Video
Transcript:
Jeffrey S. Weber, MD, PhD: In the remaining time, let’s talk about something close to my heart, which is the management of locoregional therapy. Let me turn to Michael. None of us are surgeons, but I think we all have to discuss with patients the potential management of resectable disease. How do you talk to patients about whether or not you could have a surgeon resect their tumor, and how do you decide what’s resectable and what’s not?
Michael A. Postow, MD: It’s a really common question when someone gets a diagnosis of melanoma: stage 3 melanoma, for example, involving a lymph node, or in some situations what’s called oligometastatic stage 4, with maybe 1 lung lesion or 1 area on the skin and a lymph node. A lot of patients ask, “Well, what about just removing the tumor? Can you just operate and get this tumor out of me? I don’t want it in me anymore.” Yes, you could talk about all the drugs that we’re discussing here today, but they say, “I don’t want to go on any of these. I don’t want infusions. I don’t want pills. I just want surgery to remove all this.” So, how do we think about that now in the current era?
I think the complications of the conversation are getting more and more complex, because we have now some very effective systemic treatment. And the real question is, what is the role of surgery in some of these situations? The standard of care for patients who present with stage 3 melanoma—especially those who clinically present with stage 3 melanoma, like a lymph node in an armpit, for example—is to surgically remove it and then consider that patient for adjuvant treatment. So, while we are talking about some different clinical approaches that we may want to handle for that patient, I think we should keep in mind the standard approach for stage 3 resectable melanoma is surgery and then consideration for adjuvant treatments.

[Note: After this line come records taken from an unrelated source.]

(** * The order-book reducer (src/state/reducers/orderBook.reducer.ts)

    A shallow embedding of the Redux reducer that aggregates the two sides of
    an order book, followed by theorems about it.

    Modelling choices.
    - A TypeScript [number] is an IEEE-754 binary64 value. A price, size or
      total is the integer [Z] that counts it in a fixed unit, a power of two;
      with the unit 2^-1074, the smallest positive double, every finite double
      is such a count, and the examples below simply take the unit 1.
      Comparisons, [=== 0], [Math.max] and [Math.min] of doubles are exact, and
      so is the sign of a difference. A sum is not: [+] on doubles is the
      exact sum rounded to 53 significant bits, ties to even, whatever the
      unit, and that is how [Js.number_add] adds. Overflow to [Infinity] and
      [NaN] are outside the model. Cursors and map sizes are integers.
    - A JS [Map] keeps its entries in insertion order; [set] on a key that is
      present overwrites the value where it stands, [set] on a new key appends.
      It is an association list, see [Js.JsMap].
    - [Array.prototype.sort] with a comparator is stable; it is modelled by a
      stable insertion sort driven by the sign of the comparator.
    - A thrown exception is the [Throw] case of [Js.result]. *)

From Stdlib Require Import ZArith List String Bool Lia.
From Stdlib Require Import Sorting.Sorted Sorting.Permutation.
Import ListNotations.
Local Open Scope Z_scope.

(** ** JavaScript primitives the reducer relies on *)

Module Js.

Inductive JsError : Type :=
| AssertionError
| TypeError.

However, we are seeing a change in some neoadjuvant clinical trials that are emerging at this moment. We are treating some of these patients with resectable stage 3 melanoma with neoadjuvant approaches, either BRAF and MEK inhibitors as a neoadjuvant strategy, single agent PD-1, or combinations of ipilimumab and PD-1 prior to surgical resection. These are intended to try to make the surgery an easier surgery, to shrink the tumor and make it more resectable. They’re also intended to treat the micrometastatic disease, which invariably would, unfortunately, lead to recurrence down the line if we were only to pursue surgery alone.
We have a lot of questions about what the role of neoadjuvant systemic treatment will ultimately be in locoregional management. We have a lot of ongoing questions about what the role of adjuvant treatments will be after surgical resection. We’re hearing at ESMO this year about a lot of new updates in all of these areas, and it’s going to be an ongoing, complicated conversation.
Jeffrey S. Weber, MD, PhD: I guess there are a couple of neoadjuvant abstracts. One was by Alex Menzies from Australia, and there was another one where they talked about ipilimumab/nivolumab adjuvant therapy. They had both ipilimumab/nivolumab and dabrafenib/trametinib.
Reinhard G. Dummer, MD: That’s from Amsterdam, the Netherlands.
Jeffrey S. Weber, MD, PhD: They’re from Amsterdam, the Netherlands. Caroline, this is all really recent, but what did they see?
Caroline Robert, MD, PhD: It’s very encouraging in the sense that very often, you have a complete response that is seen pathologically. The real question is, what is going to become of following the patients? Because we don’t know how long to treat, after all. So, these patients have big, palpable stage 3 disease, but in fact, the reality is that we think they might have stage 4 disease. So, we’re in a situation with a very small burden of stage 4 disease. How long to treat, this is the real question. But it’s interesting, and of course, we have to encourage this kind of trial, which will give us a lot of information concerning the translational research.
I would like to make this point at this moment, because as we all say, we have to work in very close collaboration with our surgeons, our radiotherapists. For example, we have a good team of interventionist radiologists who help us to do the biopsy when it’s not so easy or the injection of the drug when it is not so easy for us. Meaning that, with all of the new drugs that we have, not only our job is changing and our paradigm is changing, but also all of the colleagues who are surrounding us and our patients are changing. In my hospital, I never had a surgeon telling me, as it could happen, before, “I’m not going to do surgery for your patient. It’s a metastatic melanoma. I’m not going to use my time to do that or to do several sessions of radiotherapy.” They change the whole face of medicine, these new drugs.
Jeffrey S. Weber, MD, PhD: I would agree.